[LLM] First commit the llm deployment code

2025-10-05 16:48:03 +08:00 · 2025-06-09 19:20:15 +08:00
parent 980c0a1d2c
commit 684703fd72
11814 changed files with 127294 additions and 1293102 deletions
--- a/fastdeploy/platforms/utils.py
+++ b/fastdeploy/platforms/utils.py
@@ -0,0 +1,46 @@
+"""
+# Copyright (c) 2024 PaddlePaddle Authors.
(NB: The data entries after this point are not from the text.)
Lemma tsf_rows_spec termsets inv_index (N : Z) :
  0 ≤ N →
  consistent termsets inv_index N = true →
  ∃ rows,
    mapM (tsf_row inv_index (Z.to_nat N)) termsets = Ok rows
    ∧ Forall2 (λ (entry : termset * gset Z) (row : list R),
         length row = Z.to_nat N
         ∧ ∀ d, 1 ≤ d ≤ N →
             (d ∈ entry.2 →
                ∃ m, min_term_freq inv_index entry.1 d = Some m
                     ∧ row !! Z.to_nat (d - 1) = Some (tsf_weight m))
             ∧ (d ∉ entry.2 → row !! Z.to_nat (d - 1) = Some 0%R))
        termsets rows.
Proof.
  intros HN. induction termsets as [|[ts docs] rest IH]; intros Hok.
  - exists []. split; [done|constructor].
  - apply consistent_cons in Hok as (Hne & Hidx & Hdocs & Hrest).
    destruct (IH Hrest) as (rows & Hrows & Hspec).
    destruct (tsf_row_spec inv_index N ts docs HN Hne Hidx Hdocs)
      as (row & Hrow & Hlen & Hcells).
    exists (row :: rows). split.
    + by rewrite mapM_cons_result, Hrow, Hrows.
    + by constructor.
Qed.

(** C2: for an occurrence map consistent with the index and a collection
    of [N] documents, the matrix has one row per termset and [N] columns;
    the cell of termset [S] and document [d] is
    [round(1 + log2(min over t in S of tf(t, d)), 3)] when [d] is a
    document of [S], and exactly 0 otherwise. *)
Theorem calculate_tsf_cells termsets inv_index (N : Z) :
  0 ≤ N →
  consistent termsets inv_index N = true →
  ∃ M,
    calculate_tsf termsets inv_index N = Ok M
    ∧ length (mrows M) = length termsets
    ∧ ncols M = Z.to_nat N
    ∧ Forall (λ row, length row = Z.to_nat N) (mrows M)
    ∧ ∀ i ts docs d,
        termsets !! i = Some (ts, docs) → 1 ≤ d ≤ N →
        (d ∈ docs →
           ∃ m, min_term_freq inv_index ts d = Some m
                ∧ cell M i d = Some (tsf_weight m))
        ∧ (d ∉ docs → cell M i d = Some 0%R).
Proof.
  intros HN Hok.
  destruct (tsf_rows_spec termsets inv_index N HN Hok) as (rows & Hrows & Hspec).
  exists {| ncols := Z.to_nat N; mrows := rows |}. split_and!.
  - unfold calculate_tsf. rewrite decide_False by lia. by rewrite Hrows.
  - simpl. symmetry. by eapply Forall2_length.
  - done.
  - simpl. apply Forall_forall. intros row [i Hi]%list_elem_of_lookup.
    by destruct (Forall2_lookup_r _ _ _ _ _ Hspec Hi) as (entry & _ & Hlen & _).
  - intros i ts docs d Hi Hd. unfold cell. simpl.
    destruct (Forall2_lookup_l _ _ _ _ _ Hspec Hi) as (row & Hrow & _ & Hcells).
    rewrite Hrow. simpl. apply (Hcells d Hd).
Qed.

Example calculate_tsf_unknown_term :
  calculate_tsf [(["z"], {[1]})] ∅ 1 = Raise KeyError.
Proof. reflexivity. Qed.

Lemma calculate_tsf_cells_witness :
  let inv_index : inverted_index_t :=
    {[ "a" := IndexEntry [(1, 2); (2, 1)];
       "b" := IndexEntry [(2, 3); (3, 1)] ]} in
  let termsets : occurrence_map :=
    [(["a"], {[1; 2]}); (["b"], {[2; 3]}); (["a"; "b"], {[2]})] in
  ∃ M,
    calculate_tsf termsets inv_index 3 = Ok M
    ∧ length (mrows M) = length termsets
    ∧ ncols M = Z.to_nat 3
    ∧ Forall (λ row, length row = Z.to_nat 3) (mrows M)
    ∧ ∀ i ts docs d,
        termsets !! i = Some (ts, docs) → 1 ≤ d ≤ 3 →
        (d ∈ docs →
           ∃ m, min_term_freq inv_index ts d = Some m
                ∧ cell M i d = Some (tsf_weight m))
        ∧ (d ∉ docs → cell M i d = Some 0%R).
Proof.
  intros inv_index termsets.
  assert (0 ≤ 3) as HN by lia.
  assert (consistent termsets inv_index 3 = true) as Hok by (by vm_compute).
  exact (calculate_tsf_cells termsets inv_index 3 HN Hok).
Defined.
End document_matrix.

(** ** Term frequencies of a token list *)

Section term_frequency.
Implicit Types (tf : list (term * Z)) (t : term) (terms : list term).

Lemma odict_get_set_eq {K V} `{EqDecision K} (d : list (K * V)) k v :
  odict_get (odict_set d k v) k = Some v.
Proof.
  induction d as [|[k' v'] d IH]; simpl.
  - by rewrite decide_True.
  - destruct (decide (k' = k)) as [->|Hk]; simpl; [by rewrite decide_True|].
    by rewrite decide_False.
Qed.

Lemma odict_get_set_ne {K V} `{EqDecision K} (d : list (K * V)) k k' v :
  k ≠ k' → odict_get (odict_set d k v) k' = odict_get d k'.
Proof.
  intros Hne. induction d as [|[k0 v0] d IH]; simpl.
  - by rewrite decide_False.
  - destruct (decide (k0 = k)) as [->|Hk]; simpl.
    + by rewrite !decide_False.
    + by rewrite IH.
Qed.

Lemma odict_get_None {K V} `{EqDecision K} (d : list (K * V)) k :
  odict_get d k = None ↔ k ∉ d.*1.
Proof.
  induction d as [|[k' v'] d IH]; simpl.
  - split; [intros _; apply not_elem_of_nil|done].
  - rewrite not_elem_of_cons. destruct (decide (k' = k)) as [->|Hne].
    + split; [done|]. by intros [? _].
    + rewrite IH. split; [by split|]. by intros [_ ?].
Qed.

Lemma odict_set_keys {K V} `{EqDecision K} (d : list (K * V)) k v :
  (odict_set d k v).*1 = if decide (k ∈ d.*1) then d.*1 else d.*1 ++ [k].
Proof.
  induction d as [|[k' v'] d IH]; simpl; [done|].
  destruct (decide (k' = k)) as [->|Hk]; csimpl.
  - rewrite decide_True; [done|left].
  - rewrite IH. destruct (decide (k ∈ d.*1)) as [Hin|Hnin].
    + rewrite decide_True; [done|by right].
    + rewrite decide_False; [done|]. rewrite not_elem_of_cons. by split.
Qed.

Lemma odict_set_sum (d : list (term * Z)) k v :
  foldr Z.add 0%Z (odict_set d k v).*2
  = (foldr Z.add 0%Z d.*2 - default 0%Z (odict_get d k) + v)%Z.
Proof.
  induction d as [|[k' v'] d IH]; simpl; [lia|].
  destruct (decide (k' = k)) as [->|Hk]; csimpl; [lia|]. rewrite IH. lia.
Qed.

Lemma filter_eq_notin terms t : t ∉ terms → filter (λ x, x = t) terms = [].
Proof.
  induction terms as [|x terms IH]; [done|].
  rewrite not_elem_of_cons. intros [Hne Hnin].
  rewrite filter_cons, decide_False by done. by apply IH.
Qed.

Lemma calculate_tf_snoc terms t :
  calculate_tf (terms ++ [t]) = tf_step (calculate_tf terms) t.
Proof. unfold calculate_tf. by rewrite fold_left_app. Qed.

Lemma tf_step_get_eq tf t :
  odict_get (tf_step tf t) t = Some (default 0 (odict_get tf t) + 1)%Z.
Proof.
  unfold tf_step. destruct (odict_get tf t); by rewrite odict_get_set_eq.
Qed.

Lemma tf_step_get_ne tf t t' :
  t ≠ t' → odict_get (tf_step tf t) t' = odict_get tf t'.
Proof.
  intros Hne. unfold tf_step. destruct (odict_get tf t); by rewrite odict_get_set_ne.
Qed.

Lemma tf_step_keys tf t :
  (tf_step tf t).*1 = if decide (t ∈ tf.*1) then tf.*1 else tf.*1 ++ [t].
Proof. unfold tf_step. destruct (odict_get tf t); apply odict_set_keys. Qed.

Lemma tf_step_sum tf t :
  foldr Z.add 0%Z (tf_step tf t).*2 = (foldr Z.add 0%Z tf.*2 + 1)%Z.
Proof.
  unfold tf_step. destruct (odict_get tf t) as [c|] eqn:E;
    rewrite odict_set_sum, E; simpl; lia.
Qed.

(** [calculate_tf] maps each term to its number of occurrences, and has no
    entry for a term that does not occur. *)
Theorem calculate_tf_counts terms t :
  odict_get (calculate_tf terms) t
  = if decide (t ∈ terms)
    then Some (Z.of_nat (length (filter (λ x, x = t) terms)))
    else None.
Proof.
  induction terms as [|x terms IH] using rev_ind.
  - rewrite decide_False; [done|apply not_elem_of_nil].
  - rewrite calculate_tf_snoc, filter_app, length_app, filter_cons, filter_nil.
    destruct (decide (x = t)) as [->|Hne].
    + rewrite (decide_True (P := t ∈ terms ++ [t]))
        by (apply elem_of_app; right; left).
      rewrite tf_step_get_eq, IH.
      simpl. f_equal. destruct (decide (t ∈ terms)) as [Hin|Hnin]; simpl; [lia|].
      by rewrite filter_eq_notin.
    + rewrite tf_step_get_ne, IH by done. simpl. rewrite Nat.add_0_r.
      destruct (decide (t ∈ terms)) as [Hin|Hnin].
      * rewrite (decide_True (P := t ∈ terms ++ [x])); [done|].
        apply elem_of_app. by left.
      * rewrite (decide_False (P := t ∈ terms ++ [x])); [done|].
        rewrite elem_of_app, list_elem_of_singleton. intros [?|?]; done.
Qed.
All Rights Reserved.
+#
+# Licensed under the Apache License, Version 2.0 (the "License");
+# you may not use this file except in compliance with the License.
+# You may obtain a copy of the License at
+#
+#     http://www.apache.org/licenses/LICENSE-2.0
+#
+# Unless required by applicable law or agreed to in writing, software
+# distributed under the License is distributed on an "AS IS" BASIS,
+# WITHOUT WARRANTIES OR CONDITIONS OF ANY KIND, either express or implied.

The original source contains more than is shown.